## EXTRACTED ENTRIES
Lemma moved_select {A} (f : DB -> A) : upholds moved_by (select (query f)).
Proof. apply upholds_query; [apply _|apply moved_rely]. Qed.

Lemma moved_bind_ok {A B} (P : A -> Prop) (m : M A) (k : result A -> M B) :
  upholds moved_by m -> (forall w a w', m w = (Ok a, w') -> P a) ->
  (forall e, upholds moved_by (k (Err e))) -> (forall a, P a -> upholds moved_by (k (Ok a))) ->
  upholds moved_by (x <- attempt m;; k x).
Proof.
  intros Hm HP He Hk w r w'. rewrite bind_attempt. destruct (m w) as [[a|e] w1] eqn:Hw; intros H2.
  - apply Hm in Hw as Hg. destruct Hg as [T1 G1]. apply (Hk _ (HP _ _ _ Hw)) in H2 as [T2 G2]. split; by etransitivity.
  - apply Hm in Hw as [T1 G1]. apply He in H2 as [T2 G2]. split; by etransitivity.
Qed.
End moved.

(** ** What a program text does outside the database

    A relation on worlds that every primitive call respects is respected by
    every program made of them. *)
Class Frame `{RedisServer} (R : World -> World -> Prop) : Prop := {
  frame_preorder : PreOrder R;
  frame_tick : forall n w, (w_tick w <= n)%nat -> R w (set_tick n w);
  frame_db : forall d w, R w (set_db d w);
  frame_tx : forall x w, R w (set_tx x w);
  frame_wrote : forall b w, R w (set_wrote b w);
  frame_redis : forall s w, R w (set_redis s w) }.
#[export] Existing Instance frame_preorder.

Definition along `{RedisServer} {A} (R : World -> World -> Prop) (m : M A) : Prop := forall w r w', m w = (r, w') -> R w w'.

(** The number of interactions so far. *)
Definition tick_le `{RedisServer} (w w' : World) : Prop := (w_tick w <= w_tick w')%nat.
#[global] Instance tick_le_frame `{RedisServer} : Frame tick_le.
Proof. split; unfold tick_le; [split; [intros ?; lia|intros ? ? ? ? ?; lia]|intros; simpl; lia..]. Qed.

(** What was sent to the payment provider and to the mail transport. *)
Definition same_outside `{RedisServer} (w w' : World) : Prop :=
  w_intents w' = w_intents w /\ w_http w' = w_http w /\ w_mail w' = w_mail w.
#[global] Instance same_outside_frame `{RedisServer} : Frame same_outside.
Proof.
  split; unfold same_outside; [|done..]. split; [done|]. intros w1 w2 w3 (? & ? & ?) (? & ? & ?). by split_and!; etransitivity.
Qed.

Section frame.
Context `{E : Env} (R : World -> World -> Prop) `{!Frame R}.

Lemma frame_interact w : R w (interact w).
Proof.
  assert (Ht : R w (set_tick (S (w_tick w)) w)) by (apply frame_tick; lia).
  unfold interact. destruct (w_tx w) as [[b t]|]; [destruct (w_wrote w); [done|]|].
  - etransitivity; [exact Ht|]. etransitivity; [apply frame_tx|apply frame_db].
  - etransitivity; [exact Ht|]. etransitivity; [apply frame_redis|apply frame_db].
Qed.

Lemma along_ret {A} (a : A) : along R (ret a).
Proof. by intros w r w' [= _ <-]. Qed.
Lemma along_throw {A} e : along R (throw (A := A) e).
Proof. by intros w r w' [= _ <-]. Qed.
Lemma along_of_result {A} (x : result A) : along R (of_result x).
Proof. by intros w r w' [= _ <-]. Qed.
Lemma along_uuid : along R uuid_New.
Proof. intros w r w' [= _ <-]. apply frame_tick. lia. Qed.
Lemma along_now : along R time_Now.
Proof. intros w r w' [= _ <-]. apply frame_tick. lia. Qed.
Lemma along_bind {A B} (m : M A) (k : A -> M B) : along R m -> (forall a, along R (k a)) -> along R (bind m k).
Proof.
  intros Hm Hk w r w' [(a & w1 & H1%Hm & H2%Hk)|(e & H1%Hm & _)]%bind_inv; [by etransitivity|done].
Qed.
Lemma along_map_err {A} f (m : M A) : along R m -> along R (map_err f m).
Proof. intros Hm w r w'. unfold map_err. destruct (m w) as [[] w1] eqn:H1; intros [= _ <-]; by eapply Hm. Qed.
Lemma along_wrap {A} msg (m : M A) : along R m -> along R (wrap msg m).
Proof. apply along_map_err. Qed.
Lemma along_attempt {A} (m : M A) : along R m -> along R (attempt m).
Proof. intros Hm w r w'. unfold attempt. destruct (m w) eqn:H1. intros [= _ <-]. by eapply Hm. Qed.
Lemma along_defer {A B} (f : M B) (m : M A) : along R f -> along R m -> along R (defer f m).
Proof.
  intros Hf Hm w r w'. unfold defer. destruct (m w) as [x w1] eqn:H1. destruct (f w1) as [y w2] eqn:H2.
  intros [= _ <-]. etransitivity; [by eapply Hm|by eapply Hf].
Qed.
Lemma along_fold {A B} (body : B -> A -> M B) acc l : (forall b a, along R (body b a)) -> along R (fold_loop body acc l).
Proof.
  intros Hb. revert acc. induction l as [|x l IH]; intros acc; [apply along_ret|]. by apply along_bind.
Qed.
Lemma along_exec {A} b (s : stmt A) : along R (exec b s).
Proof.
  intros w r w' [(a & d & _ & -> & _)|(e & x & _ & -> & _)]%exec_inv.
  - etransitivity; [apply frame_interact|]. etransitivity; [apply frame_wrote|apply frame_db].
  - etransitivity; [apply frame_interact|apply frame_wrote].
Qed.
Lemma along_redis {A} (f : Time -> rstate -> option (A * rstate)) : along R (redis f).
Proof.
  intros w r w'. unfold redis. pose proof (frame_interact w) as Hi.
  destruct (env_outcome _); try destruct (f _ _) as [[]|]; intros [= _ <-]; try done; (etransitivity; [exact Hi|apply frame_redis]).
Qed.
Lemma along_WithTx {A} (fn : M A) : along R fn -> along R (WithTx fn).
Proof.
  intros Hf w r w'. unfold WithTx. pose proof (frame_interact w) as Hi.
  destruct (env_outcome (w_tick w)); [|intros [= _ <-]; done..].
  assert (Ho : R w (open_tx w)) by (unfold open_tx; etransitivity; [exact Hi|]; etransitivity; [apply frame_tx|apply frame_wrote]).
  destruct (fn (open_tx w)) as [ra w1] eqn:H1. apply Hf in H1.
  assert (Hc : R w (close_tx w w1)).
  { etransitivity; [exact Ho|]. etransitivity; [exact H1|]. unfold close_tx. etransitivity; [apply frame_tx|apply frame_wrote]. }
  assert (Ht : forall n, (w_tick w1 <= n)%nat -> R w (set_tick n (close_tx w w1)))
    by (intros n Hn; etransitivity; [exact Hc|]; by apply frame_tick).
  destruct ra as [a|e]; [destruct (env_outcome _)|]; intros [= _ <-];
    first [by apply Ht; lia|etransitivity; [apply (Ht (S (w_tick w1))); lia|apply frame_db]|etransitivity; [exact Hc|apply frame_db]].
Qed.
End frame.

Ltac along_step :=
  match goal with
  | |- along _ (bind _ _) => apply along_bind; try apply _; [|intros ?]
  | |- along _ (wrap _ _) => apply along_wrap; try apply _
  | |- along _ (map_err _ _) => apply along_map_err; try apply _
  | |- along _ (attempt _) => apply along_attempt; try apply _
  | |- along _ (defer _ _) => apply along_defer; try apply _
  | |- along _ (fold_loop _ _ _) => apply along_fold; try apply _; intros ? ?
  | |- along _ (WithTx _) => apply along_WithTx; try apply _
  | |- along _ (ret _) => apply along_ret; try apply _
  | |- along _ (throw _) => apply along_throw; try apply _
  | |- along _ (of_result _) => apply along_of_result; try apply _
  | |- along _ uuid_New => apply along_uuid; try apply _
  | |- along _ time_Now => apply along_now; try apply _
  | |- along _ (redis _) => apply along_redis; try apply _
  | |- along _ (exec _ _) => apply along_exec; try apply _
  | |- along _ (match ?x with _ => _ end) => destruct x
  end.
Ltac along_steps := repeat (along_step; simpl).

## YOUR INSTRUCTIONS
In the lines above, find the word "split" and copy each line that contains it.

## WORKED SOLUTION
  - apply Hm in Hw as Hg. destruct Hg as [T1 G1]. apply (Hk _ (HP _ _ _ Hw)) in H2 as [T2 G2]. split; by etransitivity.
  - apply Hm in Hw as [T1 G1]. apply He in H2 as [T2 G2]. split; by etransitivity.
Proof. split; unfold tick_le; [split; [intros ?; lia|intros ? ? ? ? ?; lia]|intros; simpl; lia..]. Qed.
  split; unfold same_outside; [|done..]. split; [done|]. intros w1 w2 w3 (? & ? & ?) (? & ? & ?). by split_and!; etransitivity.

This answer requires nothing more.